Excerpted data Block Start

(* ===== verification/Links.v ===== *)
(** * Circular doubly linked lists

Pth threads three kinds of structures on circular doubly linked lists: ring
nodes ([rn_next]/[rn_prev]), queued threads ([q_next]/[q_prev]) and events
([ev_next]/[ev_prev]).  This file is their common theory: the predicate [cyc h l]
says that the nodes of [l] form, in this order, one closed ring in the heap [h],
and the two lemmas [cyc_link] and [cyc_unlink] say what the pointer surgery of
the C code does to it. *)
From S2P Require Import Prelude.

(** A structure with two link fields. *)
Class Linked (V : Type) := {
  nx : V → N;
  pv : V → N;
  set_nx : N → V → V;
  set_pv : N → V → V;
  nx_set_nx p v : nx (set_nx p v) = p;
  pv_set_nx p v : pv (set_nx p v) = pv v;
  nx_set_pv p v : nx (set_pv p v) = nx v;
  pv_set_pv p v : pv (set_pv p v) = p;
}.

Section links.
Context {V : Type} `{!Linked V}.
Implicit Types (h : gmap N V) (l : list N) (x y z p q : N).

Definition nxf h x : option N := nx <$> load h x.
Definition pvf h x : option N := pv <$> load h x.

Lemma nxf_load h x n : load h x = Some n → nxf h x = Some (nx n).
Proof. unfold nxf. by intros ->. Qed.

Lemma pvf_load h x n : load h x = Some n → pvf h x = Some (pv n).
Proof. unfold pvf. by intros ->. Qed.

Lemma nxf_Some h x y : nxf h x = Some y → ∃ n, load h x = Some n ∧ nx n = y.
Proof. unfold nxf. intros (n & ? & ?)%fmap_Some. eauto. Qed.

Lemma pvf_Some h x y : pvf h x = Some y → ∃ n, load h x = Some n ∧ pv n = y.
Proof. unfold pvf. intros (n & ? & ?)%fmap_Some. eauto. Qed.

(** Link reads after a field write.  [f] is any update of another field. *)
Lemma nxf_alter_other h f x z :
  (∀ v, nx (f v) = nx v) → nxf (alter f x h) z = nxf h z.
Proof.
  intros Hf. unfold nxf. rewrite load_alter. case_decide; [|done].
  destruct (load h z); simpl; [by rewrite Hf|done].
Qed.

Lemma pvf_alter_other h f x z :
  (∀ v, pv (f v) = pv v) → pvf (alter f x h) z = pvf h z.
Proof.
  intros Hf. unfold pvf. rewrite load_alter. case_decide; [|done].
  destruct (load h z); simpl; [by rewrite Hf|done].
Qed.

Lemma nxf_set_pv h x y z : nxf (alter (set_pv y) x h) z = nxf h z.
Proof. apply nxf_alter_other. apply nx_set_pv. Qed.

Lemma pvf_set_nx h x y z : pvf (alter (set_nx y) x h) z = pvf h z.
Proof. apply pvf_alter_other. apply pv_set_nx. Qed.

Lemma nxf_set_nx h x y z :
  nxf (alter (set_nx y) x h) z =
  if decide (z = x) then (λ _, y) <$> nxf h z else nxf h z.
Proof.
  unfold nxf. rewrite load_alter. destruct (decide (z = x)) as [->|Hne].
  - rewrite decide_True by done. destruct (load h x); simpl; [by rewrite nx_set_nx|done].
  - by rewrite decide_False by done.
Qed.

Lemma pvf_set_pv h x y z :
  pvf (alter (set_pv y) x h) z =
  if decide (z = x) then (λ _, y) <$> pvf h z else pvf h z.
Proof.
  unfold pvf. rewrite load_alter. destruct (decide (z = x)) as [->|Hne].
  - rewrite decide_True by done. destruct (load h x); simpl; [by rewrite pv_set_pv|done].
  - by rewrite decide_False by done.
Qed.

(** [adj h a b]: [b] follows [a], and both sides agree on it. *)
Definition adj h (a b : N) : Prop := nxf h a = Some b ∧ pvf h b = Some a.

(** [chain h a l b]: starting at [a] the links run through [l] and then to [b]. *)
Fixpoint chain h (a : N) (l : list N) (b : N) : Prop :=
  match l with
  | [] => adj h a b
  | x :: l' => adj h a x ∧ chain h x l' b
  end.

Definition cyc h (l : list N) : Prop :=
  match l with
  | [] => True
  | x :: l' => NoDup l ∧ chain h x l' x
  end.

Lemma chain_app h a l1 x l2 b :
  chain h a (l1 ++ x :: l2) b ↔ chain h a l1 x ∧ chain h x l2 b.
Proof.
  revert a. induction l1 as [|y l1 IH]; intros a; simpl; [done|].
  rewrite IH. tauto.
Qed.

(** Redirecting the last edge of a chain. *)
Lemma chain_redirect h h' a l b b' :
  NoDup (a :: l) →
  chain h a l b →
  (∀ z, z ∈ a :: l → z ≠ last_or a l → nxf h' z = nxf h z) →
  nxf h' (last_or a l) = Some b' →
  (∀ z, z ∈ l → pvf h' z = pvf h z) →
  pvf h' b' = Some (last_or a l) →
  chain h' a l b'.
Proof.
  revert a. induction l as [|x l IH]; intros a Hnd Hch Hn Hlast Hp Hb; simpl.
  - by rewrite last_or_nil in Hlast, Hb.
  - destruct Hch as [[Hax Hxa] Hch]. rewrite last_or_cons in Hlast, Hb, Hn.
    apply NoDup_cons in Hnd as [Ha Hnd].
    split.
    + split; [|rewrite Hp by set_solver; done].
      rewrite Hn; [done|set_solver|].
      intros ->. apply Ha. apply last_or_elem.
    + apply IH; try done; intros z Hz.
      * intros Hne. apply Hn; [set_solver|done].
      * apply Hp. set_solver.
Qed.

Lemma chain_ext h h' a l b :
  chain h a l b →
  (∀ z, z ∈ a :: l → nxf h' z = nxf h z) →
  (∀ z, z ∈ l → pvf h' z = pvf h z) → pvf h' b = pvf h b →
  chain h' a l b.
Proof.
  revert a. induction l as [|x l IH]; intros a Hch Hn Hp Hb; simpl in *.
  - destruct Hch. split; [rewrite Hn by set_solver|rewrite Hb]; done.
  - destruct Hch as [[? ?] Hch]. split.
    + split; [rewrite Hn by set_solver|rewrite Hp by set_solver]; done.
    + apply IH; try done; set_solver.
Qed.

Lemma cyc_ext h h' l :
  cyc h l →
  (∀ z, z ∈ l → nxf h' z = nxf h z) → (∀ z, z ∈ l → pvf h' z = pvf h z) →
  cyc h' l.
Proof.
  destruct l as [|x l]; [done|]. intros [Hnd Hch] Hn Hp. split; [done|].
  eapply chain_ext; eauto; set_solver.
Qed.

Lemma cyc_NoDup h l : cyc h l → NoDup l.
Proof. destruct l; [constructor|]. by intros [? _]. Qed.

Lemma cyc_rotate h l1 l2 : cyc h (l1 ++ l2) → cyc h (l2 ++ l1).
Proof.
  intros Hc. pose proof (cyc_NoDup _ _ Hc) as Hnd.
  destruct l1 as [|x l1]; [by rewrite app_nil_r|].
  destruct l2 as [|y l2]; [by rewrite app_nil_r in Hc|].
  destruct Hc as [_ Hc]. simpl in Hc. apply chain_app in Hc as [Hc1 Hc2].
  split; [|by apply chain_app].
  rewrite Permutation_app_comm in Hnd. done.
Qed.

Lemma chain_defined h a l b : chain h a l b → ∀ z, z ∈ a :: l → is_Some (nxf h z).
Proof.
  revert a. induction l as [|x l IH]; intros a Hc z Hz; simpl in Hc.
  - destruct Hc. apply elem_of_cons in Hz as [->|Hz]; [eauto|set_solver].
  - destruct Hc as [[? _] Hc]. apply elem_of_cons in Hz as [->|Hz]; eauto.
Qed.

Lemma cyc_load h l z : cyc h l → z ∈ l → is_Some (load h z).
Proof.
  destruct l as [|x l]; [set_solver|]. intros [_ Hc] Hz.
  destruct (chain_defined _ _ _ _ Hc z Hz) as [w Hw].
  apply nxf_Some in Hw as (n & ? & _). eauto.
Qed.

Lemma cyc_nonnull h l z : cyc h l → z ∈ l → z ≠ NULL.
Proof. intros Hc Hz. destruct (cyc_load _ _ _ Hc Hz) as [n [? _]%load_Some]. done. Qed.

(** The links around the first node. *)
Lemma cyc_head_next h x l : cyc h (x :: l) → nxf h x = Some (head_or x l).
Proof. intros [_ Hc]. by destruct l; simpl in Hc; [destruct Hc|destruct Hc as [[? _] _]]. Qed.

Lemma chain_last_pv h a l b : chain h a l b → pvf h b = Some (last_or a l).
Proof.
  revert a. induction l as [|x l IH]; intros a Hc; simpl in Hc; [by destruct Hc|].
  destruct Hc as [_ Hc]. rewrite last_or_cons. by apply IH.
Qed.

Lemma chain_last_nx h a l b : chain h a l b → nxf h (last_or a l) = Some b.
Proof.
  revert a. induction l as [|x l IH]; intros a Hc; simpl in Hc; [by destruct Hc|].
  destruct Hc as [_ Hc]. rewrite last_or_cons. by apply IH.
Qed.

Lemma cyc_head_prev h x l : cyc h (x :: l) → pvf h x = Some (last_or x l).
Proof. intros [_ Hc]. by apply chain_last_pv in Hc. Qed.

Lemma cyc_last_next h x l : cyc h (x :: l) → nxf h (last_or x l) = Some x.
Proof. intros [_ Hc]. by apply chain_last_nx in Hc. Qed.

(** The links in the middle. *)
Lemma cyc_mid h l1 x l2 :
  cyc h (l1 ++ x :: l2) →
  nxf h x = Some (head_or x (l2 ++ l1)) ∧ pvf h x = Some (last_or x (l2 ++ l1)).
Proof.
  intros Hc%cyc_rotate. rewrite <- app_comm_cons in Hc.
  split; [by apply cyc_head_next|by apply cyc_head_prev].
Qed.

(** Linking [x] between the last node and the first. *)
Lemma cyc_link h h' x y l :
  cyc h (y :: l) → x ∉ y :: l →
  (∀ z, nxf h' z = if decide (z = x) then Some y
                   else if decide (z = last_or y l) then Some x else nxf h z) →
  (∀ z, pvf h' z = if decide (z = x) then Some (last_or y l)
                   else if decide (z = y) then Some x else pvf h z) →
  cyc h' (y :: l ++ [x]).
Proof.
  intros [Hnd Hc] Hx Hn Hp. pose proof (last_or_elem y l) as Hl. split.
  - rewrite app_comm_cons. apply NoDup_app. split_and!; [done|set_solver|apply NoDup_singleton].
  - apply chain_app. split.
    + eapply chain_redirect; eauto.
      * intros z ? ?. rewrite Hn. rewrite !decide_False; [done|done|set_solver].
      * rewrite Hn. rewrite decide_False by set_solver. by rewrite decide_True.
      * intros z ?. rewrite Hp. rewrite !decide_False; [done| |set_solver].
        intros ->. by apply NoDup_cons in Hnd as [? _].
      * rewrite Hp. by rewrite decide_True.
    + split; [rewrite Hn; by rewrite decide_True|].
      rewrite Hp. rewrite decide_False by set_solver. by rewrite decide_True.
Qed.

(** Unlinking the first node of a ring with at least two nodes. *)
Lemma cyc_unlink h h' x y l :
  cyc h (x :: y :: l) →
  (∀ z, z ≠ x → nxf h' z = if decide (z = last_or y l) then Some y else nxf h z) →
  (∀ z, z ≠ x → pvf h' z = if decide (z = y) then Some (last_or y l) else pvf h z) →
  cyc h' (y :: l).
Proof.
  intros [Hnd [_ Hc]] Hn Hp. apply NoDup_cons in Hnd as [Hx Hnd].
  pose proof (last_or_elem y l) as Hl. split; [done|].
  eapply chain_redirect; eauto.
  - intros z ? ?. rewrite Hn by set_solver. by rewrite decide_False.
  - rewrite Hn by set_solver. by rewrite decide_True.
  - intros z ?. rewrite Hp by set_solver. rewrite decide_False; [done|].
    intros ->. by apply NoDup_cons in Hnd as [? _].
  - rewrite Hp by set_solver. by rewrite decide_True.
Qed.

(** The seam of a ring cut into [l1] and [l2]: its last node [p] and its first
    node [y], seen from [l2]. *)
Lemma cyc_seam h l1 l2 y p :
  cyc h (l1 ++ l2) → head (l2 ++ l1) = Some y → last (l2 ++ l1) = Some p →
  nxf h p = Some y ∧ pvf h y = Some p ∧ is_Some (pvf h p) ∧ is_Some (nxf h y) ∧
  y ∈ l1 ++ l2 ∧ p ∈ l1 ++ l2.
Proof.
  intros Hc Hy Hp. assert (y ∈ l1 ++ l2) as Hyl.
  { apply head_Some_elem_of in Hy. set_solver. }
  assert (p ∈ l1 ++ l2) as Hpl.
  { apply last_Some_elem_of in Hp. set_solver. }
  destruct (cyc_load _ _ _ Hc Hyl) as [n Hn]. destruct (cyc_load _ _ _ Hc Hpl) as [m Hm].
  apply cyc_rotate in Hc. destruct (l2 ++ l1) as [|z l] eqn:E; [done|].
  simpl in Hy. simplify_eq. pose proof (cyc_last_next _ _ _ Hc) as Hl.
  pose proof (cyc_head_prev _ _ _ Hc) as Hh.
  assert (last_or y l = p) as Hlp.
  { rewrite <- (last_or_cons y). unfold last_or. by rewrite Hp. }
  rewrite Hlp in Hl, Hh. split_and!; try done.
  - rewrite (pvf_load _ _ _ Hm). eauto.
  - rewrite (nxf_load _ _ _ Hn). eauto.
Qed.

Excerpted data Block End

For the string "first", go through the entries above and copy each line where it occurs.

(** The links around the first node. *)
(** Linking [x] between the last node and the first. *)
(** Unlinking the first node of a ring with at least two nodes. *)
(** The seam of a ring cut into [l1] and [l2]: its last node [p] and its first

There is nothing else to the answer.